NameNode日志中频繁出现rename失败的日志,且频繁GC
2019-10-22 12:18:15,826 WARN hdfs.StateChange (FSDirRenameOp.java:validateRenameSource(559)) - DIR* FSDirectory.unprotectedRenameTo: rename source /apps/hive/warehouse/zs_db.db/umetrip_client_all/.hive-staging_hive_2019-10-21_15-05-03_662_6055882197773119796-53816/-ext-10000/000080_0 is not found.
2019-10-22 12:18:15,827 WARN hdfs.StateChange (FSDirRenameOp.java:validateRenameSource(559)) - DIR* FSDirectory.unprotectedRenameTo: rename source /apps/hive/warehouse/zs_db.db/umetrip_client_all/.hive-staging_hive_2019-10-21_15-05-03_662_6055882197773119796-53816/-ext-10000/000080_0 is not found.
2019-10-22 12:18:15,827 WARN hdfs.StateChange (FSDirRenameOp.java:validateRenameSource(559)) - DIR* FSDirectory.unprotectedRenameTo: rename source /apps/hive/warehouse/zs_db.db/umetrip_client_all/.hive-staging_hive_2019-10-21_15-05-03_662_6055882197773119796-53816/-ext-10000/000080_0 is not found.
2019-10-22 12:18:15,828 WARN hdfs.StateChange (FSDirRenameOp.java:validateRenameSource(559)) - DIR* FSDirectory.unprotectedRenameTo: rename source /apps/hive/warehouse/zs_db.db/umetrip_client_all/.hive-staging_hive_2019-10-21_15-05-03_662_6055882197773119796-53816/-ext-10000/000080_0 is not found.
2019-10-22 12:18:15,828 WARN hdfs.StateChange (FSDirRenameOp.java:validateRenameSource(559)) - DIR* FSDirectory.unprotectedRenameTo: rename source /apps/hive/warehouse/zs_db.db/umetrip_client_all/.hive-staging_hive_2019-10-21_15-05-03_662_6055882197773119796-53816/-ext-10000/000080_0 is not found.
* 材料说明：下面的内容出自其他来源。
(** A string literal. *)
Definition lit (s : string) : str := String.list_ascii_of_string s.

Definition slash : ascii := "/"%char.

(** ** The string operations of the standard library that the code uses *)

Definition starts_with (s p : str) : bool := bool_decide (p `prefix_of` s).
Definition ends_with (s p : str) : bool := bool_decide (p `suffix_of` s).

Fixpoint contains_str (s p : str) : bool :=
  starts_with s p || match s with [] => false | _ :: s => contains_str s p end.

(** [str::split] on a character. *)
Fixpoint split (c : ascii) (s : str) : list str :=
  match s with
  | [] => [[]]
  | x :: s =>
      if decide (x = c) then [] :: split c s
      else match split c s with [] => [[x]] | p :: l => (x :: p) :: l end
  end.

(** [join] of strings with a separator. *)
Fixpoint join (sep : str) (l : list str) : str :=
  match l with
  | [] => []
  | [s] => s
  | s :: l => s ++ sep ++ join sep l
  end.

Definition strip_prefix (s p : str) : option str :=
  if starts_with s p then Some (drop (length p) s) else None.
Definition strip_suffix (s p : str) : option str :=
  if ends_with s p then Some (take (length s - length p) s) else None.

(** [str::rsplit_once]. *)
Fixpoint rsplit_once (c : ascii) (s : str) : option (str * str) :=
  match s with
  | [] => None
  | x :: s =>
      match rsplit_once c s with
      | Some (a, b) => Some (x :: a, b)
      | None => if decide (x = c) then Some ([], s) else None
      end
  end.

(** ** [StoreKey] and [StorePrefix] *)

Definition StoreKey : Type := str.
Definition StorePrefix : Type := str.

Definition StoreKey_validate (key : str) : bool :=
  negb (starts_with key [slash]) && negb (ends_with key [slash]) && negb (contains_str key [slash; slash]).

Definition StoreKey_new (key : str) : outcome str StoreKey :=
  if StoreKey_validate key then Ok key else Err key.

Definition StorePrefix_validate (prefix : str) : bool :=
  bool_decide (prefix = []) || (ends_with prefix [slash] && negb (starts_with prefix [slash])).

Definition StorePrefix_new (prefix : str) : outcome str StorePrefix :=
  if StorePrefix_validate prefix then Ok prefix else Err prefix.

Definition has_prefix (self : StoreKey) (prefix : StorePrefix) : bool := starts_with self prefix.

Definition to_prefix (self : StoreKey) : StorePrefix :=
  if decide (self = []) then [] else self ++ [slash].

Definition StoreKey_parent (self : StoreKey) : StorePrefix :=
  let key_split := split slash self in
  let parent := join [slash] (take (length key_split - 1) key_split) in
  if decide (parent = []) then parent else parent ++ [slash].

(** [From<&StorePrefix> for StoreKey]. *)
Definition StoreKey_from_prefix (prefix : StorePrefix) : StoreKey :=
  default prefix (strip_suffix prefix [slash]).

(** ** [NodeName] and [NodePath] *)

Definition NodeName_validate (node_name : str) : bool :=
  bool_decide (node_name = []) ||
  (negb (contains_str node_name [slash]) && negb (starts_with node_name (lit "__")) &&
   negb (bool_decide (filter (fun c => c ≠ "."%char) node_name = []))).

Definition NodeName_new (name : str) : outcome str str :=
  if NodeName_validate name then Ok name else Err name.

Definition NodePath : Type := str.

Definition NodePath_validate (path : str) : bool :=
  if decide (path = [slash]) then true
  else if negb (starts_with path [slash]) || ends_with path [slash] then false
  else forallb (fun component => negb (bool_decide (component = [])) && NodeName_validate component)
         (split slash (drop 1 path)).

Definition NodePath_new (path : str) : outcome str NodePath :=
  if NodePath_validate path then Ok path else Err path.

Definition NodePath_root : NodePath := [slash].

Definition NodePath_is_root (self : NodePath) : bool := bool_decide (self = [slash]).

Definition NodePath_parent (self : NodePath) : option NodePath :=
  '(parent, child) ← rsplit_once slash self;
  if decide (child = []) then None
  else if decide (parent = []) then Some NodePath_root
  else match NodePath_new parent with Ok p => Some p | _ => None end.

Definition NodePath_join (self : NodePath) (relative : str) : outcome str NodePath :=
  let relative := default relative (strip_prefix relative [slash]) in
  if decide (relative = []) then Ok self
  else if forallb (fun component => negb (bool_decide (component = [])) && NodeName_validate component)
            (split slash relative)
  then
    let joined := if NodePath_is_root self then [slash] ++ relative else self ++ [slash] ++ relative in
    NodePath_new joined
  else Err relative.

(** [TryFrom<&StorePrefix> for NodePath]: the [unwrap] panics on the root prefix. *)
Definition NodePath_from_prefix (prefix : StorePrefix) : outcome str NodePath :=
  let? stripped := expect (strip_suffix prefix [slash]) in
  NodePath_new ([slash] ++ stripped).

(** [TryInto<StorePrefix> for &NodePath]. *)
Definition NodePath_to_prefix (self : NodePath) : outcome str StorePrefix :=
  if decide (self = [slash]) then StorePrefix_new []
  else StorePrefix_new (default self (strip_prefix self [slash]) ++ [slash]).

(** ** Keys of a node *)

Definition meta_key_any (path : NodePath) (metadata_file_name : str) : StoreKey :=
  if decide (path = [slash]) then metadata_file_name
  else default path (strip_prefix path [slash]) ++ [slash] ++ metadata_file_name.

Definition meta_key_v3 (path : NodePath) : StoreKey := meta_key_any path (lit "zarr.json").
Definition meta_key (path : NodePath) : StoreKey := meta_key_v3 path.
Definition meta_key_v2_array (path : NodePath) : StoreKey := meta_key_any path (lit ".zarray").
Definition meta_key_v2_group (path : NodePath) : StoreKey := meta_key_any path (lit ".zgroup").
Definition meta_key_v2_attributes (path : NodePath) : StoreKey := meta_key_any path (lit ".zattrs").

Definition data_key (path : NodePath) (chunk_key : StoreKey) : StoreKey :=
  let path := default path (strip_prefix path [slash]) in
  if decide (path = []) then chunk_key else path ++ [slash] ++ chunk_key.

(** ** Lemmas on strings *)

Lemma starts_with_spec s p : starts_with s p = true ↔ p `prefix_of` s.
Proof. apply bool_decide_eq_true. Qed.

Lemma ends_with_spec s p : ends_with s p = true ↔ p `suffix_of` s.
Proof. apply bool_decide_eq_true. Qed.

Lemma contains_str_spec s p : contains_str s p = true ↔ ∃ a b, s = a ++ p ++ b.
Proof.
  induction s as [|x s IH]; simpl; rewrite orb_true_iff, starts_with_spec.
  - split; [intros [[b Hb]|]; [by exists [], b|done]|].
    intros (a & b & H). left. symmetry in H. apply app_nil in H as [-> H]. by exists b.
  - rewrite IH. split.
    + intros [[b Hb]|(a & b & ->)]; [by exists [], b|by exists (x :: a), b].
    + intros ([|y a] & b & H); [left; by exists b|]. right. injection H as _ ->. by exists a, b.
Qed.

Lemma contains_char s c : contains_str s [c] = true ↔ c ∈ s.
Proof. rewrite contains_str_spec. split; [intros (a & b & ->); set_solver|]. apply list_elem_of_split. Qed.

Lemma split_ne c s : split c s ≠ [].
Proof. destruct s as [|x s]; simpl; [done|]. destruct (decide _); [done|]. by destruct (split c s). Qed.

Lemma split_no_sep c s : c ∉ s → split c s = [s].
Proof.
  induction s as [|x s IH]; intros H; [done|]. simpl. rewrite decide_False by set_solver.
  by rewrite IH by set_solver.
Qed.

Lemma split_app c a b : c ∉ a → split c (a ++ c :: b) = a :: split c b.
Proof.
  induction a as [|x a IH]; intros H; simpl; [by rewrite decide_True|].
  rewrite decide_False by set_solver. by rewrite IH by set_solver.
Qed.

Lemma join_cons sep s l : l ≠ [] → join sep (s :: l) = s ++ sep ++ join sep l.
Proof. by destruct l. Qed.

Lemma split_join c l : l ≠ [] → Forall (λ s, c ∉ s) l → split c (join [c] l) = l.
Proof.
  intros Hne H. induction H as [|s l Hs H IH]; [done|]. destruct l as [|s' l]; [by apply split_no_sep|].
  rewrite join_cons by done. simpl. rewrite split_app by done. f_equal. by apply IH.
Qed.

Lemma join_split c s : join [c] (split c s) = s.
Proof.
  induction s as [|x s IH]; [done|]. simpl. destruct (decide (x = c)) as [->|Hx].
  - rewrite join_cons by apply split_ne. simpl. by rewrite IH.
  - pose proof (split_ne c s). destruct (split c s) as [|p [|q l]]; [done|simpl in *; by f_equal|].
    simpl in *. by f_equal.
Qed.

Lemma split_no_sep_in c s p : p ∈ split c s → c ∉ p.
Proof.
  revert p. induction s as [|x s IH]; intros p; simpl.
  { intros ->%list_elem_of_singleton. apply not_elem_of_nil. }
  destruct (decide (x = c)) as [->|Hx].
  { intros [->|Hp]%elem_of_cons; [apply not_elem_of_nil|by apply IH]. }
  pose proof (split_ne c s). destruct (split c s) as [|q l]; [done|]. intros [->|Hp]%elem_of_cons.
  - intros [->|Hc]%elem_of_cons; [done|]. apply (IH q); [apply list_elem_of_here|done].
  - apply IH. by apply list_elem_of_further.
Qed.

Lemma join_inj c l k : l ≠ [] → k ≠ [] → Forall (λ s, c ∉ s) l → Forall (λ s, c ∉ s) k →
  join [c] l = join [c] k → l = k.
Proof. intros Hl Hk Fl Fk H. by rewrite <-(split_join c l), H, split_join. Qed.

Lemma join_app sep l k : l ≠ [] → k ≠ [] → join sep (l ++ k) = join sep l ++ sep ++ join sep k.
Proof.
  intros Hl Hk. induction l as [|s l IH]; [done|]. destruct l as [|s' l].
  - simpl. by destruct k.
  - change ((s :: s' :: l) ++ k) with (s :: ((s' :: l) ++ k)).
    rewrite !join_cons by (done || by destruct l). rewrite IH by done. by rewrite <-!app_assoc.
Qed.

Lemma rsplit_once_none c s : c ∉ s → rsplit_once c s = None.
Proof.
  induction s as [|x s IH]; intros H; [done|]. simpl. rewrite IH by set_solver.
  rewrite decide_False by set_solver. done.
Qed.

Lemma rsplit_once_app c a b : c ∉ b → rsplit_once c (a ++ c :: b) = Some (a, b).
Proof.
  intros Hb. induction a as [|x a IH]; simpl.
  - by rewrite rsplit_once_none, decide_True.
  - by rewrite IH.
Qed.

Lemma strip_prefix_cons c s : strip_prefix (c :: s) [c] = Some s.
Proof. unfold strip_prefix. rewrite (proj2 (starts_with_spec _ _)) by by exists s. done. Qed.

Lemma strip_prefix_none s c : starts_with s [c] = false → strip_prefix s [c] = None.
Proof. unfold strip_prefix. by intros ->. Qed.

Lemma strip_suffix_snoc c s : strip_suffix (s ++ [c]) [c] = Some s.
Proof.
  unfold strip_suffix. rewrite (proj2 (ends_with_spec _ _)) by by exists s. f_equal.
  rewrite length_app. simpl. rewrite Nat.add_sub. apply take_app_length.
Qed.

Lemma starts_with_char c s : starts_with s [c] = true ↔ ∃ s', s = c :: s'.
Proof. rewrite starts_with_spec. split; intros [s' ->]; by exists s'. Qed.

Lemma ends_with_char c s : ends_with s [c] = true ↔ ∃ s', s = s' ++ [c].
Proof. apply ends_with_spec. Qed.

Lemma split_app_sep c a b : split c (a ++ c :: b) = split c a ++ split c b.
Proof.
  induction a as [|x a IH]; simpl; [by rewrite decide_True|]. rewrite IH.
  destruct (decide (x = c)); [done|]. pose proof (split_ne c a). by destruct (split c a).
Qed.

Lemma join_eq_nil c l : join [c] l = [] → l = [] ∨ l = [[]].
Proof. destruct l as [|s [|s' l]]; simpl; [by left|intros ->; by right|]. by destruct s. Qed.

(** The strings with an empty component are those [StoreKey::validate] refuses, and the
    empty string. *)
Lemma empty_component s :
  [] ∈ split slash s ↔ s = [] ∨ StoreKey_validate s = false.
Proof.
  unfold StoreKey_validate. rewrite !andb_false_iff, !negb_false_iff, starts_with_char, ends_with_char, contains_str_spec.
  split.
  - intros (l1 & l2 & Hs)%list_elem_of_split. pose proof (join_split slash s) as Hj. rewrite Hs in Hj.
    destruct l1 as [|x1 l1]; destruct l2 as [|x2 l2].
    + left. by rewrite <-Hj.
    + right. left. left. exists (join [slash] (x2 :: l2)). by rewrite <-Hj.
    + right. left. right. exists (join [slash] (x1 :: l1)). by rewrite <-Hj, join_app by done.
    + right. right. exists (join [slash] (x1 :: l1)), (join [slash] (x2 :: l2)).
      by rewrite <-Hj, join_app by done.
  - intros [->|[[[s' ->]|[s' ->]]|(a & b & ->)]].
    + apply list_elem_of_here.
    + simpl. apply list_elem_of_here.
    + rewrite split_app_sep. apply elem_of_app. right. apply list_elem_of_here.
    + change (a ++ [slash; slash] ++ b) with (a ++ slash :: slash :: b). rewrite split_app_sep.
      apply elem_of_app. right. apply list_elem_of_here.
Qed.

Lemma StoreKey_validate_split s :
  s ≠ [] → StoreKey_validate s = true ↔ Forall (λ c, c ≠ []) (split slash s).
Proof.
  intros Hs. rewrite <-not_false_iff_true, Forall_forall. pose proof (empty_component s). split.
  - intros Hv c Hc ->. tauto.
  - intros Hf Hv. apply (Hf []); tauto.
Qed.
(* ===== verification/ArrayBytes.v ===== *)
(** The bytes of an array: [zarrs_codec/src/array_bytes.rs] with its submodules,
    [array_bytes_fixed_disjoint_view.rs], and what they use of the data type and of
    the fill value ([zarrs_data_type/src/fill_value.rs], [optional.rs]).

    The theorems see the bytes of an array as the list of its elements: reading a region
    selects elements, writing one replaces them. *)

From S2P Require Import Prelude ArraySubset Linear Iterators ByteRange Storage.

(** ** Data types and fill values

    Of a data type the code asks for its size and whether it is an optional type. *)

Inductive DataTypeSize := FixedSize (size : Z) | VariableSize.

Inductive DataType := PlainType (size : DataTypeSize) | OptionalType (inner : DataType).

(** The size of an optional type is the one of its inner type. *)
Fixpoint data_type_size (self : DataType) : DataTypeSize :=
  match self with PlainType size => size | OptionalType inner => data_type_size inner end.

Definition fixed_size (self : DataType) : option Z :=
  match data_type_size self with FixedSize size => Some size | VariableSize => None end.

Definition FillValue : Type := bytes.

(** [slice::chunks_exact]. *)
Definition chunks_exact (n : nat) (b : bytes) : list bytes :=
  (λ i, take n (drop (i * n) b)) <$> seq 0 (length b / n).

(** [num::Integer::is_multiple_of]. *)
Definition is_multiple_of (a b : Z) : bool := if b =? 0 then a =? 0 else a mod b =? 0.
(* ===== verification/Elements.v ===== *)
(** What array bytes mean: the list of their elements.

    [ArrayBytes.represents] sees array bytes as cells, byte strings under mask bytes.
    Here a cell becomes an element, where an element masked out is null whatever its
    bytes are, as the documentation of [ArrayBytesOptional] has it.  The operations
    of [zarrs_codec/src/array_bytes.rs] are restated on lists of elements; the rest of the
    development uses them in that form. *)

From stdpp Require Import sorting.
From S2P Require Import Prelude ArraySubset Linear Iterators ByteRange ArrayBytes.

(** ** Elements *)

Inductive element := Value (b : bytes) | Null | Valid (e : element).

#[export] Instance element_eq_dec : EqDecision element.
Proof. solve_decision. Defined.
#[export] Instance element_inhabited : Inhabited element := populate Null.

Fixpoint cell_element (c : cell) : element :=
  match c with
  | Cell b => Value b
  | Masked inner mask => if mask =? 0 then Null else Valid (cell_element inner)
  end.

(** Array bytes, valid for the data type, that hold given elements. *)
Definition holds (b : ArrayBytes) (data_type : DataType) (V : list element) : Prop :=
  (∃ E, represents b data_type E ∧ cell_element <$> E = V) ∧ validate_bytes b (zlen V) data_type = Ok tt.

(** The element that a fill value stands for. *)
Fixpoint fill_element (data_type : DataType) (fill_value : FillValue) : element :=
  match data_type with
  | PlainType _ => Value fill_value
  | OptionalType inner =>
      if is_fill_value_null fill_value then Null else Valid (fill_element inner (fill_value_inner_bytes fill_value))
  end.

(** The fill value of the innermost type, and the fill values the code accepts. *)
Definition inner_fill (inner : DataType) (fill_value : FillValue) : FillValue :=
  if is_fill_value_null fill_value
  then match fixed_size inner with Some n => replicate (Z.to_nat n) 0 | None => [] end
  else fill_value_inner_bytes fill_value.

Fixpoint base_fill (data_type : DataType) (fill_value : FillValue) : FillValue :=
  match data_type with
  | PlainType _ => fill_value
  | OptionalType inner => base_fill inner (inner_fill inner fill_value)
  end.

Definition fill_ok (data_type : DataType) (fill_value : FillValue) : Prop :=
  match data_type_size data_type with
  | FixedSize d => 0 < d ∧ zlen (base_fill data_type fill_value) = d
  | VariableSize => True
  end.

#[export] Instance fill_ok_dec dt fv : Decision (fill_ok dt fv).
Proof. unfold fill_ok. destruct (data_type_size dt); apply _. Defined.

(** The fill values that array bytes are compared with exactly: on variable-length data only
    the empty one (see [ArrayBytes.is_fill_value_spec]). *)
Fixpoint fill_exact (data_type : DataType) (fill_value : FillValue) : Prop :=
  match data_type with
  | PlainType (FixedSize d) => zlen fill_value = d
  | PlainType VariableSize => fill_value = []
  | OptionalType inner => is_fill_value_null fill_value = true ∨ fill_exact inner (fill_value_inner_bytes fill_value)
  end.

#[export] Instance fill_exact_dec dt fv : Decision (fill_exact dt fv).
Proof. revert fv. induction dt as [[d|]|inner IH]; intros fv; simpl; apply _. Defined.

(** ** Validity *)

Lemma validate_offsets_monotone l len o0 : Sorted Z.le (o0 :: l) → Forall (λ o, o <= len) l →
  validate_offsets_loop l len o0 = Ok (default o0 (last l)).
Proof.
  revert o0. induction l as [|o l IH]; intros o0 Hs Hl; [done|].
  apply Sorted_inv in Hs as [Hs Hh]. apply HdRel_inv in Hh. apply Forall_cons in Hl as [Ho Hl].
  cbn [validate_offsets_loop]. rewrite (proj2 (Z.ltb_ge _ _)), (proj2 (Z.ltb_ge _ _)) by lia. simpl.
  rewrite IH by done. rewrite last_cons. by destruct (last l).
Qed.
Definition call_key {X} (c : store_call X) : StoreKey :=
  match c with
  | CallGet k | CallGetPartialMany k _ | CallSizeKey k | CallSet k _ | CallSetPartialMany k _ | CallErase k => k
  end.

(** A call that fails ends the program with the error it converts to. *)
Inductive prog (E A : Type) : Type :=
  | Done (x : outcome E A)
  | Call {X : Type} (c : store_call X) (on_err : StorageError → E) (k : X → prog E A).
#[global] Arguments Done {E A} _.
#[global] Arguments Call {E A X} _ _ _.

Fixpoint pbind {E A B} (p : prog E A) (f : A → prog E B) : prog E B :=
  match p with
  | Done (Ok a) => f a
  | Done (Err e) => Done (Err e)
  | Done Panic => Done Panic
  | Call c on_err k => Call c on_err (λ x, pbind (k x) f)
  end.

Notation "'let*' x ':=' m 'in' k" := (pbind m (λ x, k)) (at level 10, x pattern, m at level 100, k at level 200).

Definition preturn {E A} (a : A) : prog E A := Done (Ok a).
Definition plift {E A} (x : outcome E A) : prog E A := Done x.
Definition pcall {E A} (c : store_call A) (on_err : StorageError → E) : prog E A := Call c on_err preturn.

(** The [?] operator on an error of another type. *)
Fixpoint pmap_err {E F A} (f : E → F) (p : prog E A) : prog F A :=
  match p with
  | Done x => Done (map_err f x)
  | Call c on_err k => Call c (λ e, f (on_err e)) (λ x, pmap_err f (k x))
  end.

(** [try_for_each] of the standard library over a serial iterator: the first error ends it. *)
Fixpoint try_for_each {E A} (f : A → prog E unit) (l : list A) : prog E unit :=
  match l with
  | [] => preturn tt
  | a :: l => let* _ := f a in try_for_each f l
  end.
根据日志发现查尝试rename 文件/apps/hive/warehouse/zs_db.db/umetrip_client_all/.hive-staging_hive_2019-10-21_15-05-03_662_6055882197773119796-53816/-ext-10000/000080_0 ,但该文件并不存在。
根据路径怀疑是Hive任务操作,但集群中并无运行中的Hive任务。类似
https://issues.apache.org/jira/browse/HIVE-7273。
解决方法:
创建文件/apps/hive/warehouse/zs_db.db/umetrip_client_all/.hive-staging_hive_2019-10-21_15-05-03_662_6055882197773119796-53816/-ext-10000/000080_0
创建该文件后,NameNode中相关日志消失,且GC频率恢复正常。
/apps/hive/warehouse/zs_db.db/umetrip_client_all/ 目录下多出了文件000080_0_copy_131756330
drwxr-xr-x - umecron hadoop 0 2019-10-22 19:19 /apps/hive/warehouse/zs_db.db/umetrip_client_all/.hive-staging_hive_2019-10-21_15-05-03_662_6055882197773119796-53816
-rw-r--r-- 3 umecron hadoop 0 2019-10-22 19:21 /apps/hive/warehouse/zs_db.db/umetrip_client_all/000080_0_copy_131756330
可能原因是运行在Yarn集群中的Hive任务中的Reducer线程遗留了下来,该线程卡死在尝试重命名不存在的文件。手工创建该文件后,重名成功,遗留线程执行结束。